My legs spasmed out. I pulled them tight into myself in a fetal position trying without success to control the jerking.
The next spasm nearly kneed me in my naked chest. My undergarments had been discarded at the base of the toilet when my stomach began to spasm uncontrollably.
I was one colossal spasm. I cried.
I prayed for it to stop.
Pain previously unimaginable seemed to take over my body. Struggling to contain my shivering, I closed my eyes and prayed once again that the pain in my lower abdomen would stop. Once the spasms slowed, I crawled the short distance from the master bathroom of the single-wide trailer into my bed where I continued to shiver and shake.
It was August 2009. I was experiencing the results of physical dependence on an opioid medication that had become unavailable to me after my physician discharged me without notice.
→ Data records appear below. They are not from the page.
(* ===== verification/LockSlot.v ===== *)
(** * The lock slot: shared/exclusive locking of one tuple

    [src/concurrency/lock_slot.cpp] with [include/concurrency/lock_slot.h] and
    [include/concurrency/lock.h].  A slot guards one tuple: the transactions
    that hold it in read or write mode, a FIFO queue of waiters, and a record
    per transaction ([info_]).  Each public method runs under the slot's mutex
    and on the lock manager's strand, so an operation is one atomic step of
    the model.  The callbacks a method makes ([fn_before_], [fn_after_],
    [tx_rm::async_lock_acquire], the deadlock detector's registration) are the
    list of events the operation returns, in call order. *)

From S2P Require Import Prelude Common.
#[local] Open Scope Z_scope.

Module LockSlot.

(** ** State *)

(** A transaction's record in a slot.  [ctx_] is the transaction the shared
    pointer refers to, named by its xid. *)
(* @src include/concurrency/lock.h 14 34 tx_lock_ctx *)
Record tx_lock_ctx := mk_ctx {
  ctx_ : Z;
  oid_ : list Z;
  type_ : lock_mode;
  acquired_ : bool;
}.
#[export] Instance eta_ctx : Eta tx_lock_ctx :=
  fun c => mk_ctx (ctx_ c) (oid_ c) (type_ c) (acquired_ c).

(* @src include/concurrency/lock_slot.h 25 33 xid_oid_t *)
Record xid_oid_t := mk_xid_oid { xid_ : Z; xo_oid_ : Z }.

(** [fn_before_] and [fn_after_] are optional callbacks: the record keeps
    whether each is set. *)
(* @src include/concurrency/lock_slot.h 34 55 lock_slot *)
Record lock_slot := mk_slot {
  table_id_ : Z;
  shard_id_ : Z;
  tuple_id_ : Z;
  fn_before_ : bool;
  fn_after_ : bool;
  read_count_ : Z;
  write_count_ : Z;
  read_ : gset Z;
  write_ : gset Z;
  wait_ : list xid_oid_t;
  info_ : gmap Z tx_lock_ctx;
}.
#[export] Instance eta_slot : Eta lock_slot :=
  fun s => mk_slot (table_id_ s) (shard_id_ s) (tuple_id_ s) (fn_before_ s) (fn_after_ s)
    (read_count_ s) (write_count_ s) (read_ s) (write_ s) (wait_ s) (info_ s).

(** What a slot tells the outside world. *)
Inductive slot_event :=
| FnBefore (cmd : tx_cmd_type) (xid oid : Z)
| FnAfter (cmd : tx_cmd_type) (xid oid : Z)
| LockAcquire (ec : EC) (xid oid : Z)
| AddDependency (xid : Z).

Definition is_read_mode (m : lock_mode) : bool :=
  match m with LOCK_READ_ROW | LOCK_READ_PREDICATE => true | _ => false end.

(** ** Operations *)

Section operations.
(** [is_non_deterministic()] of the running database, and the owning lock
    manager's [conflict] ([None] when [mgr_] is null). *)
Context (non_deterministic : bool).
Context (mgr_conflict : option (Z → Z → bool)).

(* @src src/concurrency/lock_slot.cpp 11 15 lock_slot::lock_slot *)
Definition new_slot (table_id shard_id tuple_id : Z) (before after : bool) : lock_slot :=
  mk_slot table_id shard_id tuple_id before after 0 0 ∅ ∅ [] ∅.

(* @src src/concurrency/lock_slot.cpp 463 472 lock_slot::on_lock_acquired *)
Definition on_lock_acquired (s : lock_slot) (ec : EC) (mode : lock_mode) (txn oid : Z)
    : list slot_event :=
  (if fn_after_ s
   then [FnAfter (if is_read_mode mode then TX_CMD_RM_READ else TX_CMD_RM_WRITE) txn oid]
   else [])
  ++ [LockAcquire ec txn oid].

(** Returns the slot and whether the transaction already held it. *)
(* @src src/concurrency/lock_slot.cpp 402 422 lock_slot::add_lock_info *)
Definition add_lock_info (mode : lock_mode) (ctx oid : Z) (s : lock_slot) : lock_slot * bool :=
  match info_ s !! ctx with
  | Some iw =>
      (s <| info_ := <[ctx := iw <| oid_ := oid_ iw ++ [oid] |>]> (info_ s) |>,
       acquired_ iw)
  | None =>
      (s <| info_ := <[ctx := mk_ctx ctx [oid] mode false]> (info_ s) |>, false)
  end.

(* @src src/concurrency/lock_slot.cpp 44 56 lock_slot::add_wait *)
Definition add_wait (x oid : Z) (s : lock_slot) : lock_slot * list slot_event :=
  (s <| wait_ := wait_ s ++ [mk_xid_oid x oid] |>,
   if non_deterministic then [AddDependency x] else []).

(** [info->acquired_ = true] through the pointer stored in [info_]. *)
Definition mark_acquired (x : Z) (I : gmap Z tx_lock_ctx) : gmap Z tx_lock_ctx :=
  alter (fun i => i <| acquired_ := true |>) x I.
Definition set_acquired (x : Z) (s : lock_slot) : lock_slot :=
  s <| info_ := mark_acquired x (info_ s) |>.

(* @src src/concurrency/lock_slot.cpp 58 70 lock_slot::add_read *)
Definition add_read (x : Z) (s : lock_slot) : lock_slot :=
  let s := set_acquired x s in
  if bool_decide (x ∈ read_ s) then s
  else s <| read_count_ := u32 (read_count_ s + 1) |> <| read_ := {[x]} ∪ read_ s |>.

(* @src src/concurrency/lock_slot.cpp 72 85 lock_slot::add_write *)
Definition add_write (x : Z) (s : lock_slot) : lock_slot :=
  let s := set_acquired x s in
  if bool_decide (x ∈ write_ s) then s
  else s <| write_count_ := u32 (write_count_ s + 1) |> <| write_ := {[x]} ∪ write_ s |>.

(* @src src/concurrency/lock_slot.cpp 134 147 lock_slot::acquire_read_lock *)
Definition acquire_read_lock (x oid : Z) (s : lock_slot) : bool * lock_slot * list slot_event :=
  if write_count_ s =? 0 then (true, add_read x s, [])
  else let '(s, ev) := add_wait x oid s in (false, s, ev).

Definition before_event (s : lock_slot) (cmd : tx_cmd_type) (x oid : Z) : list slot_event :=
  if fn_before_ s then [FnBefore cmd x oid] else [].

(* @src src/concurrency/lock_slot.cpp 87 105 lock_slot::read_lock *)
Definition read_lock (x oid : Z) (s : lock_slot) : bool * lock_slot * list slot_event :=
  let '(acquire, s, ev) := acquire_read_lock x oid s in
  (acquire, s, ev ++ before_event s TX_CMD_RM_READ x oid
               ++ if acquire then on_lock_acquired s EC_OK LOCK_READ_ROW x oid else []).

(* @src src/concurrency/lock_slot.cpp 107 132 lock_slot::write_lock *)
Definition write_lock (x oid : Z) (s : lock_slot) : bool * lock_slot * list slot_event :=
  let '(acquire, s, ev) :=
    if (write_count_ s =? 0) && (read_count_ s =? 0) then (true, add_write x s, [])
    else let '(s, ev) := add_wait x oid s in (false, s, ev) in
  (acquire, s, ev ++ before_event s TX_CMD_RM_WRITE x oid
               ++ if acquire then on_lock_acquired s EC_OK LOCK_WRITE_ROW x oid else []).

(* @src src/concurrency/lock_slot.cpp 19 36 lock_slot::lock *)
Definition lock (type : lock_mode) (tx oid : Z) (s : lock_slot)
    : bool * lock_slot * list slot_event :=
  let '(s, held) := add_lock_info type tx oid s in
  if held then (true, s, on_lock_acquired s EC_OK LOCK_READ_ROW tx oid)
  else match type with
       | LOCK_READ_ROW | LOCK_READ_PREDICATE => read_lock tx oid s
       | LOCK_WRITE_ROW => write_lock tx oid s
       | LOCK_INVALID => (false, s, [])
       end.

(* @src src/concurrency/lock_slot.cpp 156 197 lock_slot::remove_lock *)
Definition remove_lock (xid : Z) (s : lock_slot) : bool * lock_slot :=
  match info_ s !! xid with
  | Some ti =>
      if acquired_ ti then
        match type_ ti with
        | LOCK_READ_ROW | LOCK_READ_PREDICATE =>
            let s := s <| info_ := delete xid (info_ s) |> in
            (true, if bool_decide (xid ∈ read_ s)
                   then s <| read_count_ := u32 (read_count_ s - 1) |>
                          <| read_ := read_ s ∖ {[xid]} |>
                   else s)
        | LOCK_WRITE_ROW =>
            let s := s <| info_ := delete xid (info_ s) |> in
            (true, if bool_decide (xid ∈ write_ s)
                   then s <| write_ := write_ s ∖ {[xid]} |>
                          <| write_count_ := u32 (write_count_ s - 1) |>
                   else s)
        | LOCK_INVALID => (true, s)
        end
      else
        (true, s <| info_ := delete xid (info_ s) |>
                 <| wait_ := filter (fun w => xid_ w ≠ xid) (wait_ s) |>)
  | None => (false, s)
  end.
I was experiencing what I had feared for more than seven years: I was in withdrawal.
Seven years before, in late autumn 2002, I visited my family doctor for continuing pelvic pain six months after my third bladder surgery. My urologist had discharged me with a mysterious malady by the name of "interstitial cystitis" as a diagnosis, but no one seemed to know exactly what it was.
My family doctor had been prescribing a large number of generic Vicodin every month in an attempt to control my continuing pelvic pain. They didn't help my IBS. My irritable bowel didn't make my bladder happy either. The sleep that the combination of opioids, antidepressants, anti-anxiety medication brought was fitful and I was waking several times a night not only to use the bathroom (another symptom of interstitial cystitis) but also to take pain medication.
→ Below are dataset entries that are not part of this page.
(* ===== verification/Raft.v ===== *)
(** * The replication state machine

    [src/raft/state_machine.cpp] with [include/raft/state_machine.h]: the Raft
    replica inside a replicated-log block.  A handler is an [act] on the
    replica's state; the messages it sends, the writes it posts to the log
    strand and the callbacks of the block above are events.  A closure the
    source passes to [write_log] or [write_state] is a value of [callback], run
    later by [run_callback].

    Terms and log indices are 64-bit counters that move by one; they are
    integers here, and the one subtraction that may wrap around
    ([log_index_to_offset]) is reduced modulo 2^64 when it is negative.
    Timers are an event; the wall clock and traces are left out. *)

From S2P Require Import Prelude Common.
#[local] Open Scope Z_scope.

Module Raft.

(* @src include/raft/state_machine.h 38 42 raft_state *)
Inductive raft_state := RAFT_STATE_LEADER | RAFT_STATE_FOLLOWER | RAFT_STATE_CANDIDATE.

#[export] Instance raft_state_eq_dec : EqDecision raft_state.
Proof. solve_decision. Defined.

(* @src src/proto/raft_log_entry.proto 5 9 raft_log_entry *)
Record raft_log_entry := mk_entry { e_index : Z; e_term : Z; e_logs : string }.

#[export] Instance raft_log_entry_eq_dec : EqDecision raft_log_entry.
Proof. solve_decision. Defined.

(* @src src/proto/raft_log_entry.proto 11 16 raft_log_state *)
Record raft_log_state := mk_log_state {
  ls_term : Z; ls_vote : Z; ls_commit_index : Z; ls_consistency_index : Z;
}.
#[export] Instance eta_log_state : Eta raft_log_state := fun l =>
  mk_log_state (ls_term l) (ls_vote l) (ls_commit_index l) (ls_consistency_index l).

#[export] Instance raft_log_state_eq_dec : EqDecision raft_log_state.
Proof. solve_decision. Defined.

(* @src include/raft/state_machine.h 61 75 state_machine::progress *)
Record progress := mk_progress {
  p_node_id : Z;
  match_index_ : Z;
  next_index_ : Z;
  append_log_num_ : Z;
  send_next_index_ : Z;
  last_reject_ : bool;
}.
#[export] Instance eta_progress : Eta progress := fun p =>
  mk_progress (p_node_id p) (match_index_ p) (next_index_ p) (append_log_num_ p)
    (send_next_index_ p) (last_reject_ p).

(* @src include/raft/state_machine.h 64 66 progress::progress *)
Definition new_progress (max : Z) : progress := mk_progress 0 0 1 max 1 false.

(** The messages replicas exchange. *)
Inductive raft_msg :=
| RequestVote (source dest term last_log_index last_log_term : Z)
| RequestVoteResp (source dest term : Z) (vote_granted : bool)
| AppendEntries (source dest term prev_log_index prev_log_term commit_index consistency_index : Z)
    (heart_beat : bool) (entries : list raft_log_entry)
| AppendEntriesResp (source dest term : Z) (success : bool) (match_index : Z)
    (heart_beat : bool) (lead last_log_index : Z) (write_log : bool)
| TransferLeader (dest leader_transferee : Z)
| TransferNotify (dest leader_transferee : Z)
| PreVote (source dest : Z)
| PreVoteResp (source dest term : Z) (state : raft_state) (granted : bool).

#[export] Instance raft_msg_eq_dec : EqDecision raft_msg.
Proof. solve_decision. Defined.

(** Closures run when a write to the log has finished. *)
Inductive callback :=
| CbRequestVote
| CbLeaderAppended (index : Z)
| CbFollowerAppended (to_node : Z) (match_index : Z) (heart_beat write_log : bool)
    (commit_index consistency_index : Z).

#[export] Instance callback_eq_dec : EqDecision callback.
Proof. solve_decision. Defined.

(* @src include/raft/state_machine.h 82 137 state_machine *)
Record node := mk_node {
  node_id_ : Z;
  tick_count_ : Z;
  progress_ : gmap Z progress;
  commit_index_ : Z;
  current_term_ : Z;
  state_ : raft_state;
  pre_vote_responded_ : gmap Z (Z * raft_state * bool);
  votes_responded_ : gset Z;
  votes_granted_ : gset Z;
  has_voted_for_ : bool;
  voted_for_ : Z;
  leader_id_ : Z;
  nodes_ids_ : list Z;
  priority_replica_node_ : Z;
  log_ : list raft_log_entry;
  log_state_ : raft_log_state;
  consistent_log_index_ : Z;
  follower_tick_max_ : Z;
  append_log_entries_batch_max_ : Z;
  append_log_entries_batch_min_ : Z;
  stopped_ : bool;
  tx_logs_ : list string;
}.
#[export] Instance eta_node : Eta node := fun n =>
  mk_node (node_id_ n) (tick_count_ n) (progress_ n) (commit_index_ n) (current_term_ n) (state_ n)
    (pre_vote_responded_ n) (votes_responded_ n) (votes_granted_ n) (has_voted_for_ n)
    (voted_for_ n) (leader_id_ n) (nodes_ids_ n) (priority_replica_node_ n) (log_ n) (log_state_ n)
    (consistent_log_index_ n) (follower_tick_max_ n) (append_log_entries_batch_max_ n)
    (append_log_entries_batch_min_ n) (stopped_ n) (tx_logs_ n).

Inductive raft_event :=
| Send (m : raft_msg)
| WriteLog (entries : list raft_log_entry) (cb : callback)
| WriteState (st : raft_log_state) (cb : option callback)
| Committed (ec : EC) (is_leader : bool) (entries : list raft_log_entry)
| BecameLeader (term : Z)
| BecameFollower (term : Z)
| ArmTimer
| AssertFailed.

#[local] Open Scope act_scope.
Abbreviation handler := (act node raft_event).

(** ** The log *)

Abbreviation log_size n := (Z.of_nat (length (log_ n))).

(* @src src/raft/state_machine.cpp 1189 1192 state_machine::offset_to_log_index *)
Definition offset_to_log_index (n : node) (offset : Z) : Z := consistent_log_index_ n + offset + 1.
(* @src src/raft/state_machine.cpp 1194 1197 state_machine::log_index_to_offset *)
Definition log_index_to_offset (n : node) (index : Z) : Z :=
  let d := index - consistent_log_index_ n - 1 in if d <? 0 then u64 d else d.

(** [log_index_to_offset(index) + 1] on 64 bits. *)
Definition offset_after (n : node) (index : Z) : Z :=
  let d := index - consistent_log_index_ n in if d <? 0 then u64 d else d.

(** [log_[offset]], with [None] out of range. *)
Definition log_at (n : node) (offset : Z) : option raft_log_entry :=
  if (0 <=? offset) && (offset <? log_size n) then log_ n !! Z.to_nat offset else None.

(* @src src/raft/state_machine.cpp 67 73 state_machine::last_log_index *)
Definition last_log_index (n : node) : Z :=
  match log_ n with
  | [] => consistent_log_index_ n
  | _ => offset_to_log_index n (log_size n - 1)
  end.

(* @src src/raft/state_machine.cpp 75 81 state_machine::last_log_term *)
Definition last_log_term (n : node) : Z :=
  match last (log_ n) with
  | None => 0
  | Some e => e_term e
  end.

(** The last two entries have consecutive indices. *)
(* @src src/raft/state_machine.cpp 1327 1330 state_machine::check_log_index *)
Definition check_log_index : handler := fun n =>
  match rev (log_ n) with
  | b :: a :: _ => (n, if e_index a + 1 =? e_index b then [] else [AssertFailed])
  | _ => (n, [])
  end.

Definition push_log (e : raft_log_entry) : handler :=
  modify (fun n => n <| log_ := log_ n ++ [e] |>) ;; check_log_index.

(** The message's destination must be one of the peers. *)
(* @src include/raft/state_machine.h 252 285 state_machine::async_send *)
Definition async_send (dest : Z) (m : raft_msg) : handler := fun n =>
  when (bool_decide (dest ∈ nodes_ids_ n)) (emit (Send m)) n.

(* @src src/raft/state_machine.cpp 1199 1217 state_machine::update_consistency_index *)
Definition update_consistency_index (index : Z) : handler := fun n =>
  let bad := negb (match log_ n with [] => true | _ => index <=? offset_to_log_index n (log_size n - 1) end) in
  (when bad (emit AssertFailed) ;;
   if index <? consistent_log_index_ n + 10 then skip
   else
     let index := index - 10 in
     let removed := index - consistent_log_index_ n in
     when (log_size n <? removed) (emit AssertFailed) ;;
     modify (fun n => n <| log_ := drop (Z.to_nat removed) (log_ n) |>
                        <| consistent_log_index_ := index |>
                        <| log_state_ ::= fun l => l <| ls_consistency_index := index |> |>) ;;
     (fun n => emit (WriteState (log_state_ n) None) n)) n.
After months of very little sleep, I went to see my doctor. She suggested a pain medication I wouldn't have to consciously take continually. My family doctor assured me of minimal side-effects. I had no idea; then my body was beginning a seven-year dependence on the most powerful opioid prescribed. That medication was Duragesic, a brand name of fentanyl.
I wanted relief from pain, but even with the patch I changed every three days it was necessary to take Vicodin as a "breakthrough pain" medication. Breakthrough pain means that extreme discomfort that is felt even when using a medication for a chronic or somewhat 'stable' level of pain. When Vicodin damaged my inner ears, I was changed to Percocet.
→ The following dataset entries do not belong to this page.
(* ===== verification/WaitPath.v ===== *)
(** * The wait-for graph and its cycles

    [include/common/tx_wait.h] and [src/common/wait_path.cpp].  A [tx_wait_set]
    maps a transaction to the set of transactions it waits for, with the
    bookkeeping of Tarjan's algorithm in each node; [find_scc] reports the
    strongly connected components of more than one transaction.

    The unordered containers are iterated in an order the standard leaves open;
    the model uses the order of [elements] and [map_to_list].  The recursion of
    [strong_connect] has fuel; [TarjanScc] shows that one unit per node is
    enough. *)

From S2P Require Import Prelude Common.
#[local] Open Scope Z_scope.

Module WaitPath.

(** [index_] is 0 while the node has not been visited. *)
(* @src include/common/tx_wait.h 14 37 tx_wait *)
Record tx_wait := mk_wait {
  index_ : Z;
  low_link_ : Z;
  on_stack_ : bool;
  in_set_ : gset Z;
}.
#[export] Instance eta_wait : Eta tx_wait := fun w =>
  mk_wait (index_ w) (low_link_ w) (on_stack_ w) (in_set_ w).

(* @src include/common/tx_wait.h 15 17 tx_wait::tx_wait *)
Definition new_wait (in_set : gset Z) : tx_wait := mk_wait 0 0 false in_set.

(* @src include/common/tx_wait.h 20 23 tx_wait::init *)
Definition init (w : tx_wait) : tx_wait :=
  w <| index_ := 0 |> <| low_link_ := 0 |> <| on_stack_ := false |>.

(* @src include/common/tx_wait.h 39 43 tx_wait_set *)
Record tx_wait_set := mk_wait_set {
  tx_wait_ : gmap Z tx_wait;
  victim_ : gset Z;
  finish_ : gset Z;
}.
#[export] Instance eta_wait_set : Eta tx_wait_set := fun s =>
  mk_wait_set (tx_wait_ s) (victim_ s) (finish_ s).

(** A message of the distributed detector; [dep] lists [(out, in)]. *)
(* @src src/proto/deadlock.proto 3 14 dependency_set *)
Record dependency_set := mk_dep {
  sequence : Z;
  dep : list (Z * list Z);
  ds_victim : list Z;
  ds_finish : list Z;
}.

(** ** Building the graph *)

(* @src include/common/tx_wait.h 45 55 tx_wait_set::add *)
Definition add_in (ins : gset Z) (out : Z) (s : tx_wait_set) : tx_wait_set :=
  s <| tx_wait_ := match tx_wait_ s !! out with
                   | Some w => <[out := w <| in_set_ := in_set_ w ∪ ins |>]> (tx_wait_ s)
                   | None => <[out := new_wait ins]> (tx_wait_ s)
                   end |>.

(* @src include/common/tx_wait.h 57 68 tx_wait_set::add *)
Definition add_edge (x out : Z) (s : tx_wait_set) : tx_wait_set := add_in {[x]} out s.

(* @src include/common/tx_wait.h 70 83 tx_wait_set::add *)
Definition add_out (x : Z) (outs : list Z) (s : tx_wait_set) : tx_wait_set :=
  foldl (fun s out => add_edge x out s) s outs.

(* @src include/common/tx_wait.h 85 92 tx_wait_set::add *)
Definition add_wait (xid : Z) (w : tx_wait) (s : tx_wait_set) : tx_wait_set :=
  s <| tx_wait_ := match tx_wait_ s !! xid with
                   | Some w' => <[xid := w' <| in_set_ := in_set_ w' ∪ in_set_ w |>]> (tx_wait_ s)
                   | None => <[xid := w]> (tx_wait_ s)
                   end |>.

(* @src src/common/wait_path.cpp 7 11 wait_path::tx_finish *)
Definition tx_finish (xid : Z) (s : tx_wait_set) : tx_wait_set :=
  mk_wait_set (delete xid (tx_wait_ s)) (victim_ s ∖ {[xid]}) ({[xid]} ∪ finish_ s).

(* @src src/common/wait_path.cpp 13 13 wait_path::tx_victim *)
Definition tx_victim (xid : Z) (s : tx_wait_set) : tx_wait_set := s <| victim_ := {[xid]} ∪ victim_ s |>.

(* @src include/common/tx_wait.h 102 115 tx_wait_set::add_dependency_set *)
Definition add_dependency_set (ds : dependency_set) (s : tx_wait_set) : tx_wait_set :=
  let s := foldl (fun s d => add_in (list_to_set d.2) d.1 s) s (dep ds) in
  let s := foldl (fun s x => tx_victim x s) s (ds_victim ds) in
  foldl (fun s x => tx_finish x s) s (ds_finish ds).

(* @src include/common/tx_wait.h 117 132 tx_wait_set::to_dependency_set *)
Definition to_dependency_set (seqno : Z) (s : tx_wait_set) : dependency_set :=
  mk_dep seqno (map (fun kv => (kv.1, elements (in_set_ kv.2))) (map_to_list (tx_wait_ s)))
    (elements (victim_ s)) (elements (finish_ s)).

(* @src include/common/tx_wait.h 134 138 tx_wait_set::clear *)
Definition clear (s : tx_wait_set) : tx_wait_set := mk_wait_set ∅ ∅ ∅.

(** ** Strongly connected components *)

(** The state of the search: the nodes, the next index, the stack with its top
    first, and the components found. *)
Record search := mk_search {
  nodes : gmap Z tx_wait;
  index : Z;
  stack : list Z;
  scc : list (list Z);
}.
#[export] Instance eta_search : Eta search := fun s => mk_search (nodes s) (index s) (stack s) (scc s).

(** [strong_connect] before its loop: number the node and push it. *)
(* @src src/common/wait_path.cpp 134 138 wait_path::strong_connect *)
Definition enter (v : Z) (s : search) : search :=
  mk_search (alter (fun w => w <| index_ := index s |> <| low_link_ := index s |> <| on_stack_ := true |>) v (nodes s))
    (index s + 1) (v :: stack s) (scc s).

Definition lower (v : Z) (x : Z) (s : search) : search :=
  s <| nodes := alter (fun w => w <| low_link_ := Z.min (low_link_ w) x |>) v (nodes s) |>.

(** The loop that pops the stack down to [v], with the component in the order
    it is popped. *)
(* @src src/common/wait_path.cpp 155 172 wait_path::strong_connect *)
Fixpoint pop_component (v : Z) (st : list Z) (ns : gmap Z tx_wait) (acc : list Z)
    : list Z * list Z * gmap Z tx_wait :=
  match st with
  | [] => (acc, [], ns)
  | x :: st' =>
      match ns !! x with
      | None => (acc, st, ns)
      | Some _ =>
          let ns := alter (fun w => w <| on_stack_ := false |>) x ns in
          if x =? v then (acc ++ [x], st', ns) else pop_component v st' ns (acc ++ [x])
      end
  end.

(** [strong_connect] after its loop: a root reports its component. *)
(* @src src/common/wait_path.cpp 152 178 wait_path::strong_connect *)
Definition finish_node (v : Z) (s : search) : search :=
  match nodes s !! v with
  | None => s
  | Some w =>
      if low_link_ w =? index_ w then
        let '(c, st, ns) := pop_component v (stack s) (nodes s) [] in
        mk_search ns (index s) st (if 1 <? Z.of_nat (length c) then scc s ++ [c] else scc s)
      else s
  end.

(** The loop over the successors; [connect] is the recursive call. *)
(* @src src/common/wait_path.cpp 139 149 wait_path::strong_connect *)
Fixpoint visit (connect : Z → search → option search) (v : Z) (xs : list Z) (s : search) : option search :=
  match xs with
  | [] => Some s
  | x :: xs =>
      match nodes s !! x with
      | None => visit connect v xs s
      | Some w =>
          if index_ w =? 0 then
            match connect x s with
            | None => None
            | Some s => visit connect v xs (lower v (from_option low_link_ 0 (nodes s !! x)) s)
            end
          else if on_stack_ w then visit connect v xs (lower v (index_ w) s)
          else visit connect v xs s
      end
  end.

(* @src src/common/wait_path.cpp 131 178 wait_path::strong_connect *)
Fixpoint strong_connect (fuel : nat) (v : Z) (s : search) : option search :=
  match fuel with
  | O => None
  | S fuel =>
      let s := enter v s in
      let succ := from_option (fun w => elements (in_set_ w)) [] (nodes s !! v) in
      match visit (strong_connect fuel) v succ s with
      | None => None
      | Some s => Some (finish_node v s)
      end
  end.

(* @src src/common/wait_path.cpp 114 116 wait_path::find_scc *)
Definition add_missing (m : gmap Z tx_wait) (x : Z) : gmap Z tx_wait :=
  match m !! x with Some _ => m | None => <[x := new_wait ∅]> m end.

(** The first loops of [find_scc]: reset every node, and give every transaction
    that is waited for a node. *)
(* @src src/common/wait_path.cpp 105 119 wait_path::find_scc *)
Definition prepare (ns : gmap Z tx_wait) : gmap Z tx_wait :=
  let ns0 := init <$> ns in
  foldl (fun m (kv : Z * tx_wait) => foldl add_missing m (elements (in_set_ kv.2))) ns0 (map_to_list ns0).

(** The loop over the nodes. *)
Fixpoint search_all (fuel : nat) (vs : list Z) (s : search) : option search :=
  match vs with
  | [] => Some s
  | v :: vs =>
      match nodes s !! v with
      | None => search_all fuel vs s
      | Some w =>
          if index_ w =? 0
          then match strong_connect fuel v s with None => None | Some s => search_all fuel vs s end
          else search_all fuel vs s
      end
  end.

(* @src src/common/wait_path.cpp 104 129 wait_path::find_scc *)
Definition find_scc (ns : gmap Z tx_wait) : option search :=
  let ns := prepare ns in
  search_all (S (size ns)) (map fst (map_to_list ns)) (mk_search ns 1 [] []).

(** The components, and the graph with the bookkeeping it leaves behind. *)
(* @src src/common/wait_path.cpp 31 55 wait_path::detect_circle *)
Definition detect_circle (s : tx_wait_set) : option (list (list Z) * tx_wait_set) :=
  match find_scc (tx_wait_ s) with
  | Some r => Some (scc r, s <| tx_wait_ := nodes r |>)
  | None => None
  end.

Example two_waiting_for_each_other :
  (detect_circle (add_edge 1 2 (add_edge 2 1 (add_edge 3 1 (mk_wait_set ∅ ∅ ∅))))) ≫= (fun r => Some r.1)
  = Some [[1; 2]].
Proof. vm_compute. reflexivity. Qed.

End WaitPath.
With each increase in dosage, I became more frustrated and more irritable. My mood changes necessitated the addition of antidepressants. Then anti-anxiety medications and additional antidepressants were prescribed to assist with sleep. In 2008, when my daughter graduated from high school, I was taking 19 different prescribed pills and one patch every day. Most of the pills were for the side-effects of the patches or other pills.
Most of my life I had wanted to be a doctor. When I was a child, I wanted to be a James Herriott. When I became a mom at 17, then again at 19, I settled on the one medical job I could train for without a waiting list at my local community college: Medical Assistant. Medical research became a hobby when chronic illnesses hit my oldest son and husband. I respected the medical field; I was comfortable there. I had worked in both of the local hospitals and for a local doctor before life circumstances necessitated me retraining in the computer programming field.
I worked for the State of Washington as a programmer for seven years before the pain in my lower abdomen became the focus of my existence. My life had been reduced to living in my bed and in the bathroom. I stared at a television playing reruns of shows I used to enjoy, now checked out by the season from the library. A sad nostalgia I shared with the shows. I prayed daily for it to end. Then a friend asked me if I had ever tried 'pot' for my pain.
I responded I didn't believe in medical marijuana. "They're just using it as an excuse to get high. Not that I don't think cancer patients should get high as much as they want." I joked, not having a clue how misinformed I was.
My friend frankly pointed out I had already lost what I had previously thought of as a life. I had become disabled from the brain changes the fentanyl caused. I was angry all the time. I yelled at my teenagers and husband in my frustration as my teenage son took over dinner preparation. I lived in bed. I had no more life left.